(** * RADOLAN composite decoding and zonal statistics

    The notebooks of this repository call [wradlib.io.read_radolan_composite],
    [wradlib.zonalstats.grid_centers_to_vertices], [ZonalDataPoly],
    [ZonalDataPoly.dump_vector] and [ZonalStatsPoly].  The bodies of these
    functions are not part of the notebooks; the definitions below that stand
    for them are modelled from the specification (sections 3 and 4), while the
    call sequences are taken from the notebooks themselves.

    Numbers are exact rationals ([Q]); floating-point rounding is not
    modelled. *)

From Stdlib Require Import ZArith QArith Qfield Lqa List Bool Lia.
From Stdlib Require Strings.Byte.
Import ListNotations.

(** A small error monad over [sum], used by every fallible operation. *)
Definition bind_err {E A B} (m : E + A) (f : A -> E + B) : E + B :=
  match m with
  | inl e => inl e
  | inr a => f a
  end.

Notation "x <-? m ;; k" := (bind_err m (fun x => k))
  (at level 61, m at next level, right associativity).

Fixpoint mapM_err {E A B} (f : A -> E + B) (l : list A) : E + list B :=
  match l with
  | [] => inr []
  | a :: l' => b <-? f a ;; bs <-? mapM_err f l' ;; inr (b :: bs)
  end.

(** ** Composite decoder (spec 3, 4.2) *)
Module Composite.

Inductive ByteOrder := LittleEndian | BigEndian.
Inductive ByteWidth := OneByte | TwoBytes.

Definition width (w : ByteWidth) : nat :=
  match w with OneByte => 1 | TwoBytes => 2 end.

Inductive Flag := Undefined | Secondary | Clutter | Negative.

Definition Flag_eqb (a b : Flag) : bool :=
  match a, b with
  | Undefined, Undefined | Secondary, Secondary
  | Clutter, Clutter | Negative, Negative => true
  | _, _ => false
  end.

(** Product types carried by the header's first token. *)
Inductive Product := RX | EX | RW | SF.

Record CompositeHeader := {
  producttype : Product;
  nrow : nat;
  ncol : nat;
  bytewidth : ByteWidth;
  precision : Q;
  byteorder : ByteOrder;
  (** linear indices of flagged cells listed in the header *)
  hdr_secondary : list nat;
  hdr_clutter : list nat
}.

(** Modelled from the spec: the product-specific sentinel table of
    section 4.2, a lookup from raw integer value to the flag it denotes,
    keyed by product type (table-driven, not per call site).  The spec names
    one entry, 249 for "secondary"; it is given here to the one-byte
    products, the others carry no sentinel. *)
Definition sentinel_table (p : Product) (raw : Z) : option Flag :=
  match p with
  | RX | EX => if Z.eqb raw 249 then Some Secondary else None
  | RW | SF => None
  end.

Record CompositeGrid := {
  (** one entry per cell, row-major; [None] for a flagged cell *)
  grid_data : list (option Q);
  secondary : list nat;
  clutter : list nat;
  undefined : list nat;
  negative : list nat
}.

Inductive DecodeError := FormatError | TruncatedDataError.

(** Reading the payload as fixed-width unsigned integers. *)
Definition word2 (o : ByteOrder) (b0 b1 : Byte.byte) : Z :=
  let z0 := Z.of_N (Byte.to_N b0) in
  let z1 := Z.of_N (Byte.to_N b1) in
  match o with
  | LittleEndian => z0 + 256 * z1
  | BigEndian => 256 * z0 + z1
  end%Z.

Fixpoint words2 (o : ByteOrder) (bs : list Byte.byte) : list Z :=
  match bs with
  | b0 :: b1 :: rest => word2 o b0 b1 :: words2 o rest
  | _ => []
  end.

Definition words (w : ByteWidth) (o : ByteOrder) (bs : list Byte.byte)
  : list Z :=
  match w with
  | OneByte => map (fun b => Z.of_N (Byte.to_N b)) bs
  | TwoBytes => words2 o bs
  end.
━━━━━━━━━━
* [Task goal]
Look through the entries above and copy each line that has "with" in it.

* [Answer area]
  match m with
  match l with
  match w with OneByte => 1 | TwoBytes => 2 end.
  match a, b with
  match p with
  match o with
  match bs with
  match w with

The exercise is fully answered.